As a setting for his proposal, it did not disappoint. “There was a waterfall behind us, so it looked like it was raining,” he said. “We sat down and were having a moment. Then I got down on one knee and said, ‘Will you marry me?’ It was a good feeling.”

For Ms. Ebah, too. “I had no idea he was going to do it, and I was just in awe,” she said. “I couldn’t even cry. I was just, like, ‘Yes.’ I was floating.”

A week later, they took a first trip to Africa together. Ms. Ebah, enchanted by Gambia’s culture and Mr. Sama’s daughters and grandchildren, left looking forward to a reunion in the United States the following fall at the wedding for 110 they planned in Maryland.

When the world was hit with a pandemic this spring and the Gambian Embassy closed, complicating travel to the United States, that reunion was put on hold. Mr. Sama had moved in with her in Accokeek, Md., after transferring back to the TGI Friday’s in Forestville and proceeding with the wedding felt important.

“We wanted to do it around the anniversary of our first date,” Ms. Ebah said. “We both love everything about that time of year.”

They were married Nov. 8 on an outdoor patio before a masked and pared-down assemblage of 56 guests at the Historic Oakland, a wedding venue in Columbia, Md. As Covid-19 precautions, temperatures were checked by a venue employee and masks were handed out to guests before the ceremony.

Ms. Ebah, in a modest dress of pink silk and a flowing head scarf, walked unescorted down an aisle to Mr. Sama, in a light gray suit, and Mohamed Abdullahi, an imam at the Muslim Community Center in Silver Spring, Md.

“Allah says in the Quran that he puts love and mercy between you,” the imam said in a short ceremony, conducted in Arabic and English. “Love comes first, but you must be merciful.”

He pronounced them married after Aelbahrah Ebah, Ms. Ebah’s brother who was acting as her guardian for the ceremony, gave consent.

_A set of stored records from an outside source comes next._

(** What [ggml_vk_mul_mat_q_f16] does, in program order, to the conversion
    pipeline global [pv] ([vk_pipeline_dequant_q4_0] or
    [vk_pipeline_f32_to_f16]; the matmul pipelines are other globals):
    the pre-sizing for [to_fp16_vk_0] and [to_fp16_vk_1], the dispatches
    of every batch, the cleanups.  [Qx], [X], [Qy] and [Y] give the
    sub-buffers of batch [it_idx]. *)
Definition mul_mat_q_f16_conversion_ops (pv : pipeline_var)
    (src0 src1 : ggml_tensor) (Qx X Qy Y : nat -> vk_subbuffer)
    : list pipeline_op :=
  let ne00 := ne0 src0 in
  let ne01 := ne1 src0 in
  let ne02 := ne2 src0 in
  let ne03 := ne3 src0 in
  let ne10 := ne0 src1 in
  let ne11 := ne1 src1 in
  let f16_f32_kernel := bool_decide (type src1 = GGML_TYPE_F32) in
  let qx_needs_dequant := negb (bool_decide (type src0 = GGML_TYPE_F16)) in
  let qy_needs_dequant :=
    negb (bool_decide (type src1 = GGML_TYPE_F16)) && negb f16_f32_kernel in
  let x_ne := s32 (s64 (ne01 * ne00)) in
  let y_ne := s32 (s64 (ne11 * ne10)) in
  let to_fp16_vk_0 := ggml_vk_get_to_fp16 (type src0) in
  let to_fp16_vk_1 := ggml_vk_get_to_fp16 (type src1) in
  ops_on pv to_fp16_vk_0 qx_needs_dequant [OpAllocate (u32 (ne02 * ne03))]
  ++ ops_on pv to_fp16_vk_1 qy_needs_dequant [OpAllocate (u32 (ne02 * ne03))]
  ++ flat_map
       (fun it_idx =>
          ops_on pv to_fp16_vk_0 qx_needs_dequant
            [OpDispatch [Qx it_idx; X it_idx] (4 * 4)
               [s32 ne01; s32 ne10; s32 ne10; s32 ne10] (u32 x_ne, 1, 1)]
          ++ ops_on pv to_fp16_vk_1 qy_needs_dequant
               [OpDispatch [Qy it_idx; Y it_idx] (4 * 4)
                  [s32 ne11; s32 ne10; s32 ne10; s32 ne10] (u32 y_ne, 1, 1)])
       (seq 0 (batch_count ne02 ne03))
  ++ ops_on pv to_fp16_vk_0 qx_needs_dequant [OpCleanup]
  ++ ops_on pv to_fp16_vk_1 qy_needs_dequant [OpCleanup].

(** The operation is a [ggml_vk_dispatch_pipeline]. *)
Definition is_dispatch (op : pipeline_op) : Prop :=
  match op with
  | OpDispatch _ _ _ _ => True
  | _ => False
  end.

(** A Q4_0 weight and a Q4_0 activation of two rows, with sub-buffers of
    the example buffers for every batch. *)
Definition example_q4_weight : ggml_tensor :=
  mk_ggml_tensor GGML_TYPE_Q4_0 GGML_BACKEND_GPU GGML_OP_NONE (64, 64, 1, 1)
                 (18, 36, 2304, 2304) (HostData 0) None None.

Definition example_q4_activation : ggml_tensor :=
  mk_ggml_tensor GGML_TYPE_Q4_0 GGML_BACKEND_CPU GGML_OP_NONE (64, 2, 1, 1)
                 (18, 36, 72, 72) (HostData 0) None None.


Definition example_subbuffer (handle : Z) (it_idx : nat) : vk_subbuffer :=
  ggml_vk_subbuffer (example_buffer handle).

(** * Properties *)

(** ** Machine-integer facts *)

Lemma u32_small x : 0 <= x < 2 ^ 32 -> u32 x = x.
Proof. intros H. unfold u32. apply Z.mod_small. exact H. Qed.
(** X9: every language-model call of a turn carries the message of the
    request, and as context the previous exchange of the session (its last
    message and last response) exactly when the session already has a
    counted turn; otherwise the context is empty. *)
Theorem X9_language_model_call (env : Env) (req : Request) (w : World)
    (message text prompt : string) (new : list Call) :
  truthy (body_message req) = Some message ->
  calls (snd (chat env req w)) = (calls w ++ new)%list ->
  In (GroqCompletion text prompt) new ->
  let prior :=
    fst (getConversationState (sessionIdOf env req) (conversationStates w)) in
  text = message /\
  (turnCount (context prior) = 0 -> prompt = "") /\
  (0 < turnCount (context prior) -> prompt = previousExchange prior).
Proof.
  intros Hmsg. unfold ChatController.chat. rewrite Hmsg.
  destruct w as [store log]. cbn [conversationStates calls].
  rewrite handle_eq. cbv zeta.
  set (prior := fst (getConversationState (sessionIdOf env req) store)).
  set (cl := classifyIntent message (Some prior)). clearbody cl.
  destruct (shouldUseFallback cl).
  - cbn [snd calls]. intros Hcalls.
    rewrite <- (app_nil_r log) in Hcalls at 1.
    apply app_inv_head in Hcalls. subst new. intros [].
  - match goal with
    | |- context [dispatch env ?sid ?m ?c ?cs ?k {| conversationStates := <[_ := ?s1]> _; calls := _ |}] =>
        destruct (dispatch_groq env sid m c cs k s1 store log)
          as (outcome & s2 & new' & -> & Hgroq)
    end.
    destruct outcome as [t|]; cbn [snd calls];
      intros Hcalls; apply app_inv_head in Hcalls; subst new';
      intros Hin; destruct (Hgroq _ _ Hin) as [-> ->];
      (split; [reflexivity|]);
      (split; [intros H0; rewrite H0; reflexivity|]);
      intros Hpos; apply Nat.ltb_lt in Hpos; rewrite Hpos; reflexivity.
Qed.

End LanguageModelCall.
(** X: which pragmas [runCompiler] accepts and what they do.  It returns
    true exactly when every "version" pragma has the value "1" and every
    "stateVertex", "stateRaster", "stateFragment" and "stateStore" pragma has
    the value "default" or "parent"; pragmas with other keys are ignored.
    The driver is initialised and its init function invoked in either case.
    On success each program of the environment is the default program of the
    context, or [NULL] if some pragma asked for the parent's, and the script
    gets [exportedVariableCount] empty slots and types; on failure the slot
    and type arrays are not touched. *)
Theorem runCompiler_pragmas (resName cacheDir : string) (bitcode bitcodeLen : Z)
    (s : Script) (rsc : Context) :
  let ok := fst (fst (runCompiler resName cacheDir bitcode bitcodeLen s rsc)) in
  let s' := snd (fst (runCompiler resName cacheDir bitcode bitcodeLen s rsc)) in
  let rsc' := snd (runCompiler resName cacheDir bitcode bitcodeLen s rsc) in
  let pragmas := exportedPragmas (info s) in
  ok = forallb validPragma pragmas
  /\ info s' = info s
  /\ calls rsc'
     = calls rsc ++ [HalInit resName cacheDir bitcode bitcodeLen; HalInvokeInit]
  /\ (ok = true ->
      mSlots s' = replicate (exportedVariableCount (info s)) None
      /\ mTypes s' = replicate (exportedVariableCount (info s)) 0
      /\ mVertex (mEnviroment s')
         = program (existsb (asksParent "stateVertex") pragmas)
             (getDefaultProgramVertex rsc)
      /\ mRaster (mEnviroment s')
         = program (existsb (asksParent "stateRaster") pragmas)
             (getDefaultProgramRaster rsc)
      /\ mFragment (mEnviroment s')
         = program (existsb (asksParent "stateFragment") pragmas)
             (getDefaultProgramFragment rsc)
      /\ mFragmentStore (mEnviroment s')
         = program (existsb (asksParent "stateStore") pragmas)
             (getDefaultProgramStore rsc))
  /\ (ok = false -> mSlots s' = mSlots s /\ mTypes s' = mTypes s).
Proof.
  cbv zeta. unfold runCompiler.
  match goal with
  | |- context [applyPragmas ?ps ?e] =>
      destruct (applyPragmas_spec ps e) as [Hok Henv];
      destruct (applyPragmas ps e) as [ok e'] eqn:Happly
  end.
  cbn [fst snd] in Hok, Henv. subst ok.
  destruct (forallb validPragma (exportedPragmas (info s))) eqn:Hall;
    cbn [fst snd info mSlots mTypes mEnviroment withEnviroment calls call].
  - split; [done |]. split; [done |]. split; [by rewrite <- app_assoc |].
    split; [| discriminate]. intros _.
    destruct (Henv eq_refl) as (_ & Hv & Hr & Hf & Hs).
    cbn in Hv, Hr, Hf, Hs. by rewrite Hv, Hr, Hf, Hs.
  - split; [done |]. split; [done |]. split; [by rewrite <- app_assoc |].
    split; [discriminate | done].
Qed.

“Take care of my brother,” the imam said to Ms. Ebah. “And take care of my sister,” he said to Mr. Sama, before they kissed to make it official.

On This Day

When Nov. 8, 2020

Where Historic Oakland, Columbia, Md.

Skip the Space Heaters An outdoor cocktail reception was held just after the ceremony on what turned out to be a balmy November day. Ms. Ebah and Mr. Sama danced to “their” song, Anthony Hamilton’s “Cool,” cued up by a D.J.

Brotherly Love During a handful of speeches, the groom’s brother, Alhagie Sama, reinforced what most already knew about his older brother’s character. “Give him your heart, and he will give you his whole heart back,” he said. “Close your eyes and he will walk you through the darkest forest of this life.”

Boss’s Blessings Among the guests was John Faison, a director of operations at TGI Friday’s and Mr. Sama’s boss. “Bamba has a beautiful spirit,” he said. “Everywhere he goes, everybody falls in love with him. We’re so happy for him.”

Keeping Track A few days after the wedding, the newlyweds sent a concerned email to guests. “We ask that you all monitor your health and ensure you take proper precautions with your everyday lives. There were lots who didn’t wear masks or social distance throughout the affair,” they wrote, though no one has since reported contracting the virus.